I am lying. I am lying constantly. And when I am not lying, I am feeling terrible for my honesty. No, I didn’t watch Mad Men on Sunday and what is wrong with me? No, I have not seen all of Breaking Bad because I am an idiot. I have not read the new Lydia Davis collection, which isn’t even new anymore — it was new in 2009, which is five years ago now, and I am still lying about it, because what kind of literate human has not read the no-longer-new Lydia Davis collection, the one that came out in 2009.
But the good news is that I am not alone. That is also the bad news: I am not alone, and we’re all lying all the time about everything, says Karl Taro Greenfeld, writing in the New York Times this weekend. “What we all feel now is the constant pressure to know enough, at all times, lest we be revealed as culturally illiterate.” And so we read our recaps and we refresh our Twitter feeds and our Facebook feeds and scan headlines and develop something like opinions — not actual opinions, but things to say when it is our turn to speak in conversations. “It’s not lying, exactly,” Greenfeld argues, “when we nod knowingly at a cocktail party or over drinks when a colleague mentions a movie or book that we have not actually seen or read, nor even read a review of.” After all, “there is a very good chance that our conversational partner may herself be simply repeating the mordant observations of someone in her timeline or feed.” It is the blind leading the blind. We all saw that New Yorker article, we agree, but did any of us read that New Yorker article? “I’ve seen the cover of that” is a thing I have said, straight-faced. Like, the book jacket. I have nodded seriously and agreed that I, too, have witnessed a book jacket.

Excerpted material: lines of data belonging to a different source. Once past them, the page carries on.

Lemma fold_left_append {A} (l acc : list A) :
  fold_left (fun acc x => acc ++ [x]) l acc = acc ++ l.
Proof.
  revert acc. induction l as [|x l IH]; intros acc; cbn.
  - by rewrite app_nil_r.
  - by rewrite IH, <- app_assoc.
Qed.

(** [bytes.Join(pieces, sep)] for a separator of one byte. *)
Fixpoint Join (pieces : list (list byte)) (sep : byte) : list byte :=
  match pieces with
  | [] => []
  | [piece] => piece
  | piece :: pieces' => piece ++ sep :: Join pieces' sep
  end.

Lemma Split_nonempty s sep : Split s sep <> [].
Proof.
  destruct s as [|b s]; cbn; [done|].
  destruct (b =? sep); [done|]. by destruct (Split s sep).
Qed.

(** X7.  [SplitData] cuts the payload at its zero bytes: joining the
    pieces with a zero byte gives the payload back, no piece holds a zero
    byte, and there is one piece more than there are zero bytes (so
    always at least one). *)
Theorem SplitData_pieces (packet : XsPacket) :
  Join (SplitData packet) 0 = Data packet
  /\ Forall (fun piece => 0 ∉ piece) (SplitData packet)
  /\ length (SplitData packet)
     = S (length (filter (fun b => b = 0) (Data packet))).
Proof.
  unfold SplitData. rewrite fold_left_append. cbn [app].
  induction (Data packet) as [|b s (IHj & IHf & IHl)]; cbn [Split].
  - split; [done|]. split; [|done]. repeat constructor. apply not_elem_of_nil.
  - pose proof (Split_nonempty s 0) as Hne.
    destruct (Z.eqb_spec b 0) as [-> |Hb].
    + split; [|split].
      * cbn. destruct (Split s 0) as [|p ps]; [done|]. by rewrite IHj.
      * constructor; [apply not_elem_of_nil|done].
      * cbn [length]. rewrite filter_cons_True by done. cbn. by rewrite IHl.
    + destruct (Split s 0) as [|p ps]; [done|].
      split; [|split].
      * rewrite <- IHj. by destruct ps.
      * apply Forall_cons in IHf as [Hp Hps].
        constructor; [|done]. rewrite not_elem_of_cons. by split.
      * rewrite filter_cons_False by done. exact IHl.
Qed.

Lemma Split_app_sep (piece rest : list byte) (sep : byte) :
  sep ∉ piece ->
  Split (piece ++ sep :: rest) sep = piece :: Split rest sep.
Proof.
  induction piece as [|b piece IH]; intros Hnot; cbn.
  - by rewrite Z.eqb_refl.
  - destruct (Z.eqb_spec b sep) as [-> |Hb]; [set_solver|].
    rewrite IH by set_solver. reflexivity.
Qed.

(** X8.  The payload that [xsWatchRequest] sends survives the wire: when
    neither the path nor the token holds a zero byte and the payload is
    shorter than [2^32 - 16] bytes, a slice whose array begins with the
    bytes that [pack] wrote for the request (the slice that [pack]
    returned, or a buffer into which the bytes were read, whatever
    follows them) unpacks to a payload that [SplitData] cuts into the
    path, the token and an empty last piece, the pieces that [Watch]
    compares with its own path and token. *)
Theorem watch_request_round_trip (xsPath token rest : list byte) (n : nat) :
  0 ∉ xsPath -> 0 ∉ token ->
  Z.of_nat (length (watchData xsPath token)) < 2 ^ 32 - 16 ->
  SplitData
    <$> unpack {| array := wire (watchPacket xsPath token) ++ rest; len := n |}
  = Some [xsPath; token; []].
Proof.
  intros Hpath Htoken Hlen.
  assert (Hl : Z.of_nat (length (watchData xsPath token)) mod 2 ^ 32
               = Z.of_nat (length (watchData xsPath token)))
    by (apply Z.mod_small; lia).
  rewrite unpack_wire; cbn [watchPacket Header Data Op ReqID TxID Lenght];
    rewrite ?Hl; try (unfold uint32, WatchOp; lia).
  destruct (Z.ltb_spec (Z.of_nat (length (watchData xsPath token)))
              (2 ^ 32 - 16)); [|lia].
  destruct (Z.leb_spec (Z.of_nat (length (watchData xsPath token)))
              (Z.of_nat (length (watchData xsPath token ++ rest))));
    [|rewrite length_app in *; lia].
  cbn [andb fmap option_fmap option_map]. f_equal.
  unfold SplitData. rewrite fold_left_append. cbn [app Data].
  rewrite Nat2Z.id, take_app_length. unfold watchData.
  rewrite <- !app_assoc. cbn [app].
  rewrite Split_app_sep by done. rewrite Split_app_sep by done. reflexivity.
Qed.

Definition samplePath : list byte := [47; 49].
Definition sampleToken : list byte := [107; 49].

(** The packet of a watch request, and one whose header announces more
    than its payload holds. *)
Definition sampleRequest : XsPacket := watchPacket samplePath sampleToken.

Definition overstated : XsPacket :=
  {| Header := {| Op := WatchOp; ReqID := 0; TxID := 0; Lenght := 7 |};
     Data := samplePath |}.

Lemma unpack_pack_witness :
  (unpack (pack 10 overstated)
   = Some {| Header := Header overstated; Data := [47; 49; 0; 0; 0; 0; 0] |}
   /\ unpack (pack 4 overstated) = None)
  /\ unpack (pack 10 sampleRequest) = Some sampleRequest.
Proof.
  split; [split|].
  - refine (proj1 (unpack_pack 10 overstated _ _ _ _)); split; by vm_compute.
  - refine (proj1 (unpack_pack 4 overstated _ _ _ _)); split; by vm_compute.
  - refine (proj2 (unpack_pack 10 sampleRequest _ _ _ _) _ _);
      try (split; by vm_compute); by vm_compute.
Defined.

And while Greenfeld doesn’t mention dating specifically, it’s hard to think of a situation where this is more true: lying is almost reflexive, when you want someone to like you. A first date is the ultimate water cooler. If there is ever a time when it is easy to agree that Roberto Bolaño’s 2666 was brilliant even though you have not actually read 2666, it is nervously over pasta. And though I am loathe to make any assertions here — again, I am the person who bragged about having seen a physical copy of a book — I feel pretty strongly that the world (or at least, our conversations) would be better if we figured out a way to collectively stop. Or at least, cut way back. Baby steps.
The problem with lying — or “not lying, exactly” — is that we’re shutting ourselves off from having actual exchanges of actual opinions and actual information. It is absolutely possible, even advisable (fun?), to talk to people about things they know about and you do not know about. You ask questions. You listen. You bring in related topics, related topics that you do know more about. But when you lie, the conversation stops: you’re stuck with vague statements and emphatic nodding. There’s nothing to do but agree and wait for a new topic, because how can you argue? You didn’t actually read that Geoff Dyer essay. You don’t know what you’re talking about, and now you can’t ask any possibly-interesting questions, because what if you reveal you don’t know what you’re talking about? (That’s not to mention what happens when you pull it off successfully and have to fake it about Geoff Dyer for the rest of your relationship/life.)
Faking it isn’t going anywhere, probably. But at the very least, it’s worth experimenting with honesty. There is no intimacy, after all, so great as the admission that you have not read that Roxanne Gay novel/seen American Hustle/heard that one This American Life, but you’re curious what the nice person sitting across from you thought of it.